See the discussion here: https://bugs.llvm.org/show_bug.cgi?id=43958

Short version, this semantics is needed if we want to support things introduction of broadcast:

  %t = insertelement <4 x float> undef, float %arg, i32 1
  %t4 = insertelement <4 x float> %t, float %arg, i32 1
  %t5 = insertelement <4 x float> %t4, float %arg, i32 2
  %t6 = insertelement <4 x float> %t5, float %arg, i32 3
  ret <4 x float> %t6
=>
  %t = insertelement <4 x float> undef, float %arg, i32 0
  %t2 = shufflevector <4 x float> %t, <4 x float> undef, <4 x i32> <i32 undef, i32 0, i32 0, i32 0>
   ret <4 x float> %t2


IMHO, the correct fix is to introduce a poison value and use that to initialize vectors. Also, a poison mask would give poison, so no more of these problems of choosing "undef or poison -> undef". Using shufflevector to stop poison isn't ideal, since then we can't remove it.
BTW, I've shown in #43958 that these bugs are exploitable for end-to-end miscompilations.
Comment 4 Hal Finkel 2019-12-02 08:12:47 PST
(In reply to Nuno Lopes from comment #3)
> (In reply to Hal Finkel from comment #2)
> > > This is with the semantics of LangRef, where an undef mask stops propagation of poison.
> > 
> > This seems unfortunate. Can you please remind me why we choose these
> > semantics?
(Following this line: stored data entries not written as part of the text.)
Lemma dec_len_spec fuel u :
  0 ≤ u < 10 ^ (Z.of_nat fuel + 1) →
  let k := dec_len fuel u in
  (1 ≤ k)%nat ∧ u < 10 ^ Z.of_nat k ∧ (k = 1%nat ∨ 10 ^ (Z.of_nat k - 1) ≤ u).
Proof.
  revert u. induction fuel as [|f IH]; intros u Hu; cbv zeta; cbn [dec_len].
  { simpl in *. split_and!; [lia..|by left]. }
  destruct (u <? 10) eqn:E; [apply Z.ltb_lt in E; simpl; split_and!; [lia..|by left]|].
  apply Z.ltb_ge in E. destruct (IH (u / 10)) as (H1 & H2 & H3).
  { split; [apply Z.div_pos; lia|]. apply Z.div_lt_upper_bound; [lia|].
    rewrite <- Z.pow_succ_r by lia. replace (Z.succ _) with (Z.of_nat (S f) + 1) by lia. lia. }
  set (k := dec_len f (u / 10)) in *. pose proof (Z.div_mod u 10 ltac:(lia)).
  pose proof (Z.mod_pos_bound u 10 ltac:(lia)). rewrite pow10_S. split_and!; [lia..|right].
  replace (Z.of_nat (S k) - 1) with (Z.succ (Z.of_nat k - 1)) by lia.
  rewrite Z.pow_succ_r by lia. destruct H3 as [H3|H3]; [|lia].
  rewrite H3. simpl. lia.
Qed.

Lemma pow10_gt u : 0 ≤ u → u < 10 ^ (Z.of_nat (Z.to_nat u) + 1).
Proof. intros. rewrite Z2Nat.id by lia. transitivity (10 ^ u); [apply Z.pow_gt_lin_r; lia|apply Z.pow_lt_mono_r; lia]. Qed.

(** The number of digits is unique. *)
Lemma dec_unique k u :
  (1 ≤ k)%nat → 0 ≤ u < 10 ^ Z.of_nat k → (k = 1%nat ∨ 10 ^ (Z.of_nat k - 1) ≤ u) →
  dec u = digs k u.
Proof.
  intros Hk Hu Hl. unfold dec. f_equal.
  destruct (dec_len_spec (Z.to_nat u) u) as (H1 & H2 & H3); [split; [lia|apply pow10_gt; lia]|].
  set (j := dec_len _ _) in *.
  assert (∀ a b : nat, (1 ≤ a < b)%nat → u < 10 ^ Z.of_nat a →
    (b = 1%nat ∨ 10 ^ (Z.of_nat b - 1) ≤ u) → False) as Hlt.
  { intros a b Hab Ha [?|Hb]; [lia|].
    assert (10 ^ Z.of_nat a ≤ 10 ^ (Z.of_nat b - 1)) by (apply Z.pow_le_mono_r; lia). lia. }
  destruct (lt_eq_lt_dec j k) as [[|]|]; [exfalso; eapply (Hlt j k)|done|exfalso; eapply (Hlt k j)]; eauto; lia.
Qed.

(** [dec] is the decimal representation. *)
Lemma dec_spec u : 0 ≤ u →
  dec_value (dec u) = u ∧ Forall is_digit (dec u) ∧ dec u ≠ [] ∧
  (u < 10 ∧ dec u = [digit u] ∨ ∃ c l, dec u = c :: l ∧ c ≠ 48).
Proof.
  intros Hu. destruct (dec_len_spec (Z.to_nat u) u) as (H1 & H2 & H3); [split; [lia|apply pow10_gt; lia]|].
  unfold dec. set (k := dec_len _ _) in *. rewrite dec_value_digs, Z.mod_small by lia.
  split; [done|]. split; [apply digs_digits|]. split.
  { intros E. apply (f_equal length) in E. rewrite length_digs in E. simpl in E. lia. }
  destruct H3 as [H3|H3].
  - left. rewrite H3 in *. simpl in *. rewrite Z.mod_small by lia. split; [lia|done].
  - destruct (decide (k = 1%nat)) as [H4|H4].
    { left. rewrite H4 in *. simpl in *. rewrite Z.mod_small by lia. split; [lia|done]. }
    right. replace k with (1 + (k - 1))%nat by lia. rewrite digs_app.
    eexists _, _. split; [reflexivity|]. unfold digit.
    pose proof (pow10_pos (k - 1)).
    assert (0 < u / 10 ^ Z.of_nat (k - 1) < 10) as Hq.
    { replace (Z.of_nat k - 1) with (Z.of_nat (k - 1)) in H3 by lia. split.
      - apply Z.div_str_pos. lia.
      - apply Z.div_lt_upper_bound; [lia|]. rewrite Z.mul_comm, <- pow10_S.
        by replace (S (k - 1)) with k by lia. }
    rewrite Z.mod_small; lia.
Qed.

(** ** What the functions write *)

(** [b] with the bytes [l] from position [p] on. *)
Definition splice (b : bytes) (p : nat) (l : bytes) : bytes :=
  take p b ++ l ++ drop (p + length l) b.

(** [f] writes [l] and stops after it. *)
Definition emits (f : out → option out) (l : bytes) : Prop :=
  ∀ b p, (p + length l ≤ length b)%nat → f (b, p) = Some (splice b p l, (p + length l)%nat).

(** [f] writes [l] and a terminating null byte, on which it stops. *)
Definition prints (f : out → option out) (l : bytes) : Prop :=
  ∀ b p, (p + length l < length b)%nat → f (b, p) = Some (splice b p (l ++ [0]), (p + length l)%nat).

Lemma length_splice b p l : (p + length l ≤ length b)%nat → length (splice b p l) = length b.
Proof. intros. unfold splice. rewrite !length_app, length_take, length_drop. lia. Qed.

(** A second write starts inside the first one and covers its rest. *)
Lemma splice_splice b p l m l' :
  (p + length l + length l' ≤ length b)%nat → (length m ≤ length l')%nat →
  splice (splice b p (l ++ m)) (p + length l) l' = splice b p (l ++ l').
Proof.
  intros Hb Hm. rewrite <- (take_drop p b). set (b1 := take p b). set (b2 := drop p b).
  assert (length b1 = p) as Hp by (unfold b1; rewrite length_take; lia). unfold splice.
  rewrite <- Hp. rewrite !take_app_length, !drop_app_add, !length_app, <- !app_assoc.
  assert (∀ (x y z : bytes), take (length x + length y) (x ++ y ++ z) = x ++ y) as Ht.
  { intros. rewrite app_assoc, <- length_app. apply take_app_length. }
  rewrite Ht, <- !app_assoc. do 3 f_equal. rewrite <- Nat.add_assoc, !drop_app_add.
  rewrite drop_app_ge by done. rewrite drop_drop. f_equal. lia.
Qed.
It seems to me that (add undef, poison) should be poison, not
> > undef, no?
> 
> See the discussion here: https://bugs.llvm.org/show_bug.cgi?id=43958
> 
> Short version, this semantics is needed if we want to support things
> introduction of broadcast:
> 
>   %t = insertelement <4 x float> undef, float %arg, i32 1
>   %t4 = insertelement <4 x float> %t, float %arg, i32 1
>   %t5 = insertelement <4 x float> %t4, float %arg, i32 2
>   %t6 = insertelement <4 x float> %t5, float %arg, i32 3
>   ret <4 x float> %t6
> =>
>   %t = insertelement <4 x float> undef, float %arg, i32 0
>   %t2 = shufflevector <4 x float> %t, <4 x float> undef, <4 x i32> <i32
> undef, i32 0, i32 0, i32 0>
>    ret <4 x float> %t2
> 
> 
> IMHO, the correct fix is to introduce a poison value and use that to
> initialize vectors. Also, a poison mask would give poison, so no more of
> these problems of choosing "undef or poison -> undef".


That makes sense to me. I expect that in many cases where we use an 'undef' constant, a poison constant would be a better fit. It's the "I need to put a value here, but the program shouldn't ever actually depend on it" value, and at least informally, that's how undef has often been used (as opposed to "the program can depend on it, and it's arbitrary, but that won't matter to the user" undef semantics).

> Using shufflevector
> to stop poison isn't ideal, since then we can't remove it.
> BTW, I've shown in #43958 that these bugs are exploitable for end-to-end
> miscompilations.
Comment 5 Amara Emerson 2020-12-29 17:46:52 PST
> It's the "I need to put a value here, but the program shouldn't ever actually depend on it" value, and at least informally, that's how undef has often been used (as opposed to "the program can depend on it, and it's arbitrary, but that won't matter to the user" undef semantics).

This is a nice succinct explanation of the difference between the two, that seems to be missing from the langref's explanation of the constants.